==== Data for review ====

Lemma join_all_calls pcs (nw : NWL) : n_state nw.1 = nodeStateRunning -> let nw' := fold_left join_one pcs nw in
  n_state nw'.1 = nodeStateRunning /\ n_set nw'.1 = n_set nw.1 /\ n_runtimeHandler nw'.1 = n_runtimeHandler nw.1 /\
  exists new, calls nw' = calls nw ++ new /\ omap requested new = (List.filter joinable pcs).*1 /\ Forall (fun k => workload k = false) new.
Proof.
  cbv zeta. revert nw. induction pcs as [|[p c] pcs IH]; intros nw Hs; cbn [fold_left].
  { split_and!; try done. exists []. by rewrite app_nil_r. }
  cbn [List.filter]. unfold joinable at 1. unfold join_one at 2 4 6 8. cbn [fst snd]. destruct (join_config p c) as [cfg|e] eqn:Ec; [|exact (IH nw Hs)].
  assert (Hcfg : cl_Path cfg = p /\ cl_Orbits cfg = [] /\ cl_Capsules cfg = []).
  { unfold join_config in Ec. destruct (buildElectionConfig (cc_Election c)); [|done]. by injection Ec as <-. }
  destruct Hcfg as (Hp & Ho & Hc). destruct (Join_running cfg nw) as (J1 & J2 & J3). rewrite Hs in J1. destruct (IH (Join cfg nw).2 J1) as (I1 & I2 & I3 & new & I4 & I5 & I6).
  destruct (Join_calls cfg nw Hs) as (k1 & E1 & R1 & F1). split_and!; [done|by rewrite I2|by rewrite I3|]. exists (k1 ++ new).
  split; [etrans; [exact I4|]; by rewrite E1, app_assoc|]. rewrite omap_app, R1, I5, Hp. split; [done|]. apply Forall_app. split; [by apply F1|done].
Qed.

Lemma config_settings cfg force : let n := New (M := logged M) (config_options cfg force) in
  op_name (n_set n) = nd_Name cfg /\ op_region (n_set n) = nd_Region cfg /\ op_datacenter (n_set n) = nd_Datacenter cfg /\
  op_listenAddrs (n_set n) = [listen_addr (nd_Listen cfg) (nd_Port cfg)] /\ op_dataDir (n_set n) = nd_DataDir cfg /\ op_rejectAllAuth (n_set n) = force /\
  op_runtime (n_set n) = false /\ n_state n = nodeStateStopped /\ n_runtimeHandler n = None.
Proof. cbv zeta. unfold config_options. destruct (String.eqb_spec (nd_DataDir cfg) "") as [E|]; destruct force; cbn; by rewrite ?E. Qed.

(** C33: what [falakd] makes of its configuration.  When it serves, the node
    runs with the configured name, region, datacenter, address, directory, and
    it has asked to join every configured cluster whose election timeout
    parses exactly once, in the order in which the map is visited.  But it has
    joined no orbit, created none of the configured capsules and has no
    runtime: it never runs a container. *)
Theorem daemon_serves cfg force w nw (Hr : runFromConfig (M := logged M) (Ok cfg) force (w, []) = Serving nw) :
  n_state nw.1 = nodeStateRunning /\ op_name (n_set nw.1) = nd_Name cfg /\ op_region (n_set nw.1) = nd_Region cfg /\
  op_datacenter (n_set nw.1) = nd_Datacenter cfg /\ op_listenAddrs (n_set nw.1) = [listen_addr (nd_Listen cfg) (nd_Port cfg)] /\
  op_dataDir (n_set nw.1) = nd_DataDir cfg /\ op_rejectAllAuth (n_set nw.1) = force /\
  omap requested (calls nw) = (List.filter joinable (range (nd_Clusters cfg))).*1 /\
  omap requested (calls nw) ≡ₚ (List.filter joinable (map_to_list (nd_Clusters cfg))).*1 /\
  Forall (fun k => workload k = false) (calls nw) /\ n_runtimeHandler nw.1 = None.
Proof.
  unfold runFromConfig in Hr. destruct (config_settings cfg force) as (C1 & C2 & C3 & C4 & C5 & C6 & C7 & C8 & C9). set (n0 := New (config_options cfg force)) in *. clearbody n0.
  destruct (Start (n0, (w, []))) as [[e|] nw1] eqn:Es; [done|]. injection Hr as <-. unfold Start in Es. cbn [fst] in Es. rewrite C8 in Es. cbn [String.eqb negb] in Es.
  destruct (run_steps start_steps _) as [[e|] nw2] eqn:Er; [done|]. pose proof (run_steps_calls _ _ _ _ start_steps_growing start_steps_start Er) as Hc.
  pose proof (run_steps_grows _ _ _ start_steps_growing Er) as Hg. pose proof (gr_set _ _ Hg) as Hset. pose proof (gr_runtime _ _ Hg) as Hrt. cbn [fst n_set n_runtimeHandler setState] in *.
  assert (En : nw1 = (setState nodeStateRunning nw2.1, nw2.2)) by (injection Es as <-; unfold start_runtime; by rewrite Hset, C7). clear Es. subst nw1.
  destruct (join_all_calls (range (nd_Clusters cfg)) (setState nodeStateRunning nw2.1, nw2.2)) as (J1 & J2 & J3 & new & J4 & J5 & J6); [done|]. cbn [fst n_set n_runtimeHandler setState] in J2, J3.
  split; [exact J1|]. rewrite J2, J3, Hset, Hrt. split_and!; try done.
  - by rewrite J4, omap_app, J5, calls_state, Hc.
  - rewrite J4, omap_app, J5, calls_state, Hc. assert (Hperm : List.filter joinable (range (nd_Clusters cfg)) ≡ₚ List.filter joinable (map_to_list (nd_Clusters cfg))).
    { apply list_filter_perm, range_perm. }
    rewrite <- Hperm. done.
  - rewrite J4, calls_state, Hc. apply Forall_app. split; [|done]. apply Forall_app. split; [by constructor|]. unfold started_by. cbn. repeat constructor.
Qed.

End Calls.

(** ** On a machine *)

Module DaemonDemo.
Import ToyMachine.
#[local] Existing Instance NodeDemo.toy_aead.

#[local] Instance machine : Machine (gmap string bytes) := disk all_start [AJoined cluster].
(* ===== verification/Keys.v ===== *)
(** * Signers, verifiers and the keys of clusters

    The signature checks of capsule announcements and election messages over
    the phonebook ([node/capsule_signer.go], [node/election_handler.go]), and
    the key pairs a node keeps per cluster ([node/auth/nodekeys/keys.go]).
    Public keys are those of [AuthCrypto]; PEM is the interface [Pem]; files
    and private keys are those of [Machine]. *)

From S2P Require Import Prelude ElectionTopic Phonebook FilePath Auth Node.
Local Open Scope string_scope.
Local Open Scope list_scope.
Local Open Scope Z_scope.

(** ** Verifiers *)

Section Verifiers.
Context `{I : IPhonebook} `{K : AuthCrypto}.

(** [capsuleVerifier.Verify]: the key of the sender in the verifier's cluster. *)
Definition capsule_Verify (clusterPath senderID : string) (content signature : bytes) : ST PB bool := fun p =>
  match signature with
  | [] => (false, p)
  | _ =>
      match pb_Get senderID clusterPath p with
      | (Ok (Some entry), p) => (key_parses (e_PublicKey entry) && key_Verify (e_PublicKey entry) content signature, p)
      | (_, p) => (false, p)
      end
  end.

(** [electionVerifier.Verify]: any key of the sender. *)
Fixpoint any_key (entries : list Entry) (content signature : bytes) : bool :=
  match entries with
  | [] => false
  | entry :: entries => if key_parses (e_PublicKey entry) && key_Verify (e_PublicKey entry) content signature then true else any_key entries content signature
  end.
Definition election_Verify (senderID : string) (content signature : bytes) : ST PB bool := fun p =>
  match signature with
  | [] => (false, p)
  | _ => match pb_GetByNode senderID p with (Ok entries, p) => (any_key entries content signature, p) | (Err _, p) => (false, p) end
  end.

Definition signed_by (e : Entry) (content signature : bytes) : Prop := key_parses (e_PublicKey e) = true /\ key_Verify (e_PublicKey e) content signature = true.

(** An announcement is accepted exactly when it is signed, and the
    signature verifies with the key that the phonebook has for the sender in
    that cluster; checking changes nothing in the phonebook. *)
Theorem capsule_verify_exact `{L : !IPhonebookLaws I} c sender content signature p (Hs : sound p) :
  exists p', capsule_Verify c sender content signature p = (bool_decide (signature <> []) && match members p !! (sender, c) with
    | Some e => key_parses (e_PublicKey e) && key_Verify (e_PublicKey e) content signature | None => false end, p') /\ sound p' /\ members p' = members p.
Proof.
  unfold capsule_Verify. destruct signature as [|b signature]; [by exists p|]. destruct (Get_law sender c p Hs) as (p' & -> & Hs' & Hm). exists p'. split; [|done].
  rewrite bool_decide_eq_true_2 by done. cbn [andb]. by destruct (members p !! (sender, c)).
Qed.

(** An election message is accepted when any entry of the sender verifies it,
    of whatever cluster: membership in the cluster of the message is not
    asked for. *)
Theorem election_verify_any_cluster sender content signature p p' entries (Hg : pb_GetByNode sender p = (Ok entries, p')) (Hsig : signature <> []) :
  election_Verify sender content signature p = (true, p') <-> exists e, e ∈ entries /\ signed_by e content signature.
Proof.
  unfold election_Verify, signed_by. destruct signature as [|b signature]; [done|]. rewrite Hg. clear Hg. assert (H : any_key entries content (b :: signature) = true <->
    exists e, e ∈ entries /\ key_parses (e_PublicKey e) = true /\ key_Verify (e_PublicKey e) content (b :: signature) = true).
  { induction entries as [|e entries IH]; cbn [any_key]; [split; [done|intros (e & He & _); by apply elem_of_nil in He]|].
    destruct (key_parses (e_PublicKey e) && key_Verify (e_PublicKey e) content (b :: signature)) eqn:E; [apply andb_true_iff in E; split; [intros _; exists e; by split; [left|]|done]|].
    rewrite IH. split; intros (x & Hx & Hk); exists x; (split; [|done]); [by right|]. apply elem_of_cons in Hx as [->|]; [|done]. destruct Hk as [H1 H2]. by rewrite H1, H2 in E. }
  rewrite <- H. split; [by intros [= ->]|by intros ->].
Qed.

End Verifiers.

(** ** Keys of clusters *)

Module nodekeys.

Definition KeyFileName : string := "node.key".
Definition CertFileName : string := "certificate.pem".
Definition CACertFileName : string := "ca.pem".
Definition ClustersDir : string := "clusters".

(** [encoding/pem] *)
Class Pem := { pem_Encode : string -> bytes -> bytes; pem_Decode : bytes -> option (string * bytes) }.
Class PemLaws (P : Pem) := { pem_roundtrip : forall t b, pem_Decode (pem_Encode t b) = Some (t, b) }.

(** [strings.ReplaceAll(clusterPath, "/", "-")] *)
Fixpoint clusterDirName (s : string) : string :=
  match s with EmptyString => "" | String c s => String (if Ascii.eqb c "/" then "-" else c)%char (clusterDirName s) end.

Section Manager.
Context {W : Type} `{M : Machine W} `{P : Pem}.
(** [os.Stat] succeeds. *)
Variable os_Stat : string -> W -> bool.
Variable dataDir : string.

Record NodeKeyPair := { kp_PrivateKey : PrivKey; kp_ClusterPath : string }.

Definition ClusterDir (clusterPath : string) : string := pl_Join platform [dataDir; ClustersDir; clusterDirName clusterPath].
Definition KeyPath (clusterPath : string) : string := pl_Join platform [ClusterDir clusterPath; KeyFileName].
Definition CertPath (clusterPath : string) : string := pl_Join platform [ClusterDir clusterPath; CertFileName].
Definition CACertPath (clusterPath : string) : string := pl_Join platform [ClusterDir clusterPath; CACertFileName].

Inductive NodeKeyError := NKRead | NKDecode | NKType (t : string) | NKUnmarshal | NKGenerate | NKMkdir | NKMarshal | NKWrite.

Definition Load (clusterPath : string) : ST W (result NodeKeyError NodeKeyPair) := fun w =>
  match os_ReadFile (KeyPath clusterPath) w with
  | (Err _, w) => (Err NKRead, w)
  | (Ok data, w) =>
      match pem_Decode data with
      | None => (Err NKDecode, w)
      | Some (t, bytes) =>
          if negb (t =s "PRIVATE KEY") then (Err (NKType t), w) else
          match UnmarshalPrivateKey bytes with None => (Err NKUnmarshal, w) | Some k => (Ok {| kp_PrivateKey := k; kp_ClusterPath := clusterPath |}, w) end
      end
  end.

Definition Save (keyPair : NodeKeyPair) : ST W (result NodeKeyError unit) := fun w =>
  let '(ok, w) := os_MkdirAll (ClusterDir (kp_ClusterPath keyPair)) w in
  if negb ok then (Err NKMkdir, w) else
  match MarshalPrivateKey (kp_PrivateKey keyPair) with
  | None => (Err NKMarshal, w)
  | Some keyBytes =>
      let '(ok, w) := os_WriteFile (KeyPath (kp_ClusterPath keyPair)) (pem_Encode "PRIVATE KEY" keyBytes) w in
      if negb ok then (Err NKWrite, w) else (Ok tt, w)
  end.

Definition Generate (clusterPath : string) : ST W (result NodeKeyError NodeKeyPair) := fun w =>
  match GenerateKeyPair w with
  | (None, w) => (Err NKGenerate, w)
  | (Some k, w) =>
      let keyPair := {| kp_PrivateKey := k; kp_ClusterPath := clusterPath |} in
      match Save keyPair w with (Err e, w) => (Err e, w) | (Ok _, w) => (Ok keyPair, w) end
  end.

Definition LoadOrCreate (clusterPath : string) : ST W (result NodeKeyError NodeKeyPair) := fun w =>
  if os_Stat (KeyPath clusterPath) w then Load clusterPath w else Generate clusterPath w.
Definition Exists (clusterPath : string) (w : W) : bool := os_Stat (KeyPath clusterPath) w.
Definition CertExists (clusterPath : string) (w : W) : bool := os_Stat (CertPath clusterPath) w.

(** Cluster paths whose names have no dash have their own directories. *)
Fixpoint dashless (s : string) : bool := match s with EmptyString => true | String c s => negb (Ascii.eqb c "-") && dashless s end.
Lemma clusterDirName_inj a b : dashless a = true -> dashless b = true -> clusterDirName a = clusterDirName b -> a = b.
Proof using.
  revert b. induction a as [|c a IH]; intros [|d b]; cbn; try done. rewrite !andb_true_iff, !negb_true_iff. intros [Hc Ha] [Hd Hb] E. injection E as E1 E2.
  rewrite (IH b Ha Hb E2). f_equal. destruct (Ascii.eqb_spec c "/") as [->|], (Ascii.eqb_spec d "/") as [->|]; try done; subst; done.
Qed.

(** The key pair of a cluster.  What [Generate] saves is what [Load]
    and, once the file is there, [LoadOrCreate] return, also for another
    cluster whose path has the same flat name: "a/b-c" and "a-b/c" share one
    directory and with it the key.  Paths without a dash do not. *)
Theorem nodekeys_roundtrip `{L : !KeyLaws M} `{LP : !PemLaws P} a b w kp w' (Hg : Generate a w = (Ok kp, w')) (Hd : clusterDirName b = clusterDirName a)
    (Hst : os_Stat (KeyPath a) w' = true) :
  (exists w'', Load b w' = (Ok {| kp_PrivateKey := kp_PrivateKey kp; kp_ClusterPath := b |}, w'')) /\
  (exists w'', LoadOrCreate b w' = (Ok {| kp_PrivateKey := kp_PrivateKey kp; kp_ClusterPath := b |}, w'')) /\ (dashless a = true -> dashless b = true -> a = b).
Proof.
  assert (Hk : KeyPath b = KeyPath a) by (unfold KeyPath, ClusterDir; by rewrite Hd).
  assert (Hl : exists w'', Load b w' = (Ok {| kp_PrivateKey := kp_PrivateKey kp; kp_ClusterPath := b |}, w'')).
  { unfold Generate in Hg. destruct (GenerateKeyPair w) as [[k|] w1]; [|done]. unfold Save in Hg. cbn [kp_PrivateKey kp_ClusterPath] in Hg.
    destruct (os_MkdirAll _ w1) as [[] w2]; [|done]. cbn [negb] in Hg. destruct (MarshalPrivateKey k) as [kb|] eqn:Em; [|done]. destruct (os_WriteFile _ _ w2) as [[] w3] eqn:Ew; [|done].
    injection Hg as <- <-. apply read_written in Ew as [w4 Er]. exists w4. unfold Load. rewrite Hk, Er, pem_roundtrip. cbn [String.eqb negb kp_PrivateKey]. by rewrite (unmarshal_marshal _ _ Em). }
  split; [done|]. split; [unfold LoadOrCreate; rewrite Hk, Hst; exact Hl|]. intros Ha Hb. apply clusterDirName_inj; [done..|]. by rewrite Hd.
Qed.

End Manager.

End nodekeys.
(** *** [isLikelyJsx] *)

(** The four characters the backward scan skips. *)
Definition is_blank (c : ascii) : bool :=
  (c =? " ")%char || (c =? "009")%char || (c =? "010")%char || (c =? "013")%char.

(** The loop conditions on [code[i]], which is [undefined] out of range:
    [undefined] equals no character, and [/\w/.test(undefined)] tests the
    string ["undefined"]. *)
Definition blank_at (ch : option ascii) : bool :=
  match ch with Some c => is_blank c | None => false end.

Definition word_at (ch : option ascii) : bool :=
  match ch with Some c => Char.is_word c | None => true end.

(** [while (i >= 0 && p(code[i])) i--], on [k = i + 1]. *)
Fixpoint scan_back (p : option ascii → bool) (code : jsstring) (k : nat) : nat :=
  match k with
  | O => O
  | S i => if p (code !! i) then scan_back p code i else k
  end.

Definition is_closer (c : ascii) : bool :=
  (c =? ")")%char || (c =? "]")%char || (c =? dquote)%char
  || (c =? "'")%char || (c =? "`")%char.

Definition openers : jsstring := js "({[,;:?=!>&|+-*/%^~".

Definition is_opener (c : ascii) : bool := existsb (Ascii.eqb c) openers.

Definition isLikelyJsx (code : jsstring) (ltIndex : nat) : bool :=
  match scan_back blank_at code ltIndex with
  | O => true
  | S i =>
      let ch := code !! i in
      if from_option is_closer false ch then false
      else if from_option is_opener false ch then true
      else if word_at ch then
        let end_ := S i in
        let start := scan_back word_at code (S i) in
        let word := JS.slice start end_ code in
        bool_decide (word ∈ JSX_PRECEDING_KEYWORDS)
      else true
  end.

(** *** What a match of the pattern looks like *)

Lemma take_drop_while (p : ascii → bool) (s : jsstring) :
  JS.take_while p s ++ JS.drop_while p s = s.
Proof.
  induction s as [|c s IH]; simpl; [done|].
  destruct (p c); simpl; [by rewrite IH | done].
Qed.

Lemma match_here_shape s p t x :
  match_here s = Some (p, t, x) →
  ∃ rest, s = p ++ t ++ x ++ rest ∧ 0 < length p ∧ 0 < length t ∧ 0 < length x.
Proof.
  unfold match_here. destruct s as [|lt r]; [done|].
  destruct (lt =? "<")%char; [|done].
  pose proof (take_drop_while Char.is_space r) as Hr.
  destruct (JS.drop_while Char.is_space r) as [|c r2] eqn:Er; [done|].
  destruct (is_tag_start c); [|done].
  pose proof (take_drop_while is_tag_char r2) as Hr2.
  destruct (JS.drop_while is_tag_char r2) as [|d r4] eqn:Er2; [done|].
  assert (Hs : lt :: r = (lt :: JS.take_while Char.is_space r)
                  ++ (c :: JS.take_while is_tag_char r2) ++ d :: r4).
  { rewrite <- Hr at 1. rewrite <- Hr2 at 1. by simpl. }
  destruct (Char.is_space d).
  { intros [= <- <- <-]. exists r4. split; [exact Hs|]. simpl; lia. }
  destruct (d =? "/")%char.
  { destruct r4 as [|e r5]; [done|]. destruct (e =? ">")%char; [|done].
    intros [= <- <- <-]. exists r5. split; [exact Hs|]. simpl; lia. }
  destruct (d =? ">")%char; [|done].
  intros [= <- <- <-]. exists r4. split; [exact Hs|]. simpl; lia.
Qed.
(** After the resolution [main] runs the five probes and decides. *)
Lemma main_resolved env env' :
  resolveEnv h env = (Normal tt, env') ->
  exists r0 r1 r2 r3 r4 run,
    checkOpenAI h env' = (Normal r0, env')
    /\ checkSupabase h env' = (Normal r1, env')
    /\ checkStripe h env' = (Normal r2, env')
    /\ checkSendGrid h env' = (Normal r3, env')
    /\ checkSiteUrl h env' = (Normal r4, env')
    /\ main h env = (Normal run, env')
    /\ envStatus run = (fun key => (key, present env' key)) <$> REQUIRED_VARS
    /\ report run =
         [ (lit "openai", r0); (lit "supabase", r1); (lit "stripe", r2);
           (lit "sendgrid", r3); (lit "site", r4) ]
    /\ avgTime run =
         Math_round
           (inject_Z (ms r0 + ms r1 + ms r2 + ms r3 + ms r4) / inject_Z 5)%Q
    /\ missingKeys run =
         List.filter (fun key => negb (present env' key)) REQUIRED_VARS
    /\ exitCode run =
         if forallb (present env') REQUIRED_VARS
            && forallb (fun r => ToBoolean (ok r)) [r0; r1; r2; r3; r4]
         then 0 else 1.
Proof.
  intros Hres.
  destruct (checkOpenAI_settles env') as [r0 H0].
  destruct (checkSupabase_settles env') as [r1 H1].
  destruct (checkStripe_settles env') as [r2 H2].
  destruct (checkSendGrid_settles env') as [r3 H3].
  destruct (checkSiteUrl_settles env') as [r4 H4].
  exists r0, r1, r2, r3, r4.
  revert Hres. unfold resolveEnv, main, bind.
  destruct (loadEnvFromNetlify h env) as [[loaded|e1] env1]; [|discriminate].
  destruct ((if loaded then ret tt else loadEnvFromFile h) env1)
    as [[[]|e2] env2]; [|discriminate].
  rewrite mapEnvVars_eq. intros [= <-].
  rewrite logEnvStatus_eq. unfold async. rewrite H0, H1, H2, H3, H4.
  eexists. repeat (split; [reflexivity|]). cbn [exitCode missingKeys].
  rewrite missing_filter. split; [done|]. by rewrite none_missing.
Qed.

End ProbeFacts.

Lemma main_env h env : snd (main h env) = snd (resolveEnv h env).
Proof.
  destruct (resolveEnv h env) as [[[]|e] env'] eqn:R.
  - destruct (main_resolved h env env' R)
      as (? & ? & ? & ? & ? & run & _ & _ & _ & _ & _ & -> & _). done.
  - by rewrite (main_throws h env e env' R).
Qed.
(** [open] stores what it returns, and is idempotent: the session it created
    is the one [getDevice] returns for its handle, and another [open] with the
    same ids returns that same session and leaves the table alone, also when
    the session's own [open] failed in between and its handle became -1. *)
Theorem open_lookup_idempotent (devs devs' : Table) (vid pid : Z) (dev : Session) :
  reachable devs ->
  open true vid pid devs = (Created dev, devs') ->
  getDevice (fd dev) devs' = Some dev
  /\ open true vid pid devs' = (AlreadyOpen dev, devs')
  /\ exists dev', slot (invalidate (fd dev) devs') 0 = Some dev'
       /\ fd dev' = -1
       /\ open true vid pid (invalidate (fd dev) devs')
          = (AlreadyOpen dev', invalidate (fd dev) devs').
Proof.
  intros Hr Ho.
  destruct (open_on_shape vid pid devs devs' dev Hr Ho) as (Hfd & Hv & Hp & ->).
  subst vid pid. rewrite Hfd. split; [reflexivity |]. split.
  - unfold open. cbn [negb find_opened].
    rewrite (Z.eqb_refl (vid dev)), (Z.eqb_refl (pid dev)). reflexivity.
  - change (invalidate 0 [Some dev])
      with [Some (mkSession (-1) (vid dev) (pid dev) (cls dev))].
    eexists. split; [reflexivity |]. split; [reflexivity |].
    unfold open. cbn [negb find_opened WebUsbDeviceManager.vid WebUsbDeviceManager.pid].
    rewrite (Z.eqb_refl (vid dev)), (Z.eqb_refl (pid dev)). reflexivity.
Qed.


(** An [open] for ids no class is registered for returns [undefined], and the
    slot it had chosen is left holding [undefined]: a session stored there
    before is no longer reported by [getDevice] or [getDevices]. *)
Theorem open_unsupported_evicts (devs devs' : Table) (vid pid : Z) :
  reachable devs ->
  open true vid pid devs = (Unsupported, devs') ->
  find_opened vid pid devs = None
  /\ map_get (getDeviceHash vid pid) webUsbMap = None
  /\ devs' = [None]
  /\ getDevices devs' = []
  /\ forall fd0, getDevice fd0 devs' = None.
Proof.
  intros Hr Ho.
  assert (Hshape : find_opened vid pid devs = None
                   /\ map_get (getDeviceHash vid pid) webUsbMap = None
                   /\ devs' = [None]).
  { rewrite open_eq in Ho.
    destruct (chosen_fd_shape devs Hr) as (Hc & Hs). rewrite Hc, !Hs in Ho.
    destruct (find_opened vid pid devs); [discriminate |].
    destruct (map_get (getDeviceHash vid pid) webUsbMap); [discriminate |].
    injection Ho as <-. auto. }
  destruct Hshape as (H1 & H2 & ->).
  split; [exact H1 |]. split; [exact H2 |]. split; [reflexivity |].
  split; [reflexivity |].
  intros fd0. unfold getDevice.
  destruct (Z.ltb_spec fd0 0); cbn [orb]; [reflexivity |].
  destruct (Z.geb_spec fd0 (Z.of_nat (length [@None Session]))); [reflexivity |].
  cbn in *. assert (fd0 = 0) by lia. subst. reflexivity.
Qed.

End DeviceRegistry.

====

## [Directions for this task]
Using the data above, state the number of lines that contain the word "accepted"; add nothing else.

## [Exercise result]
2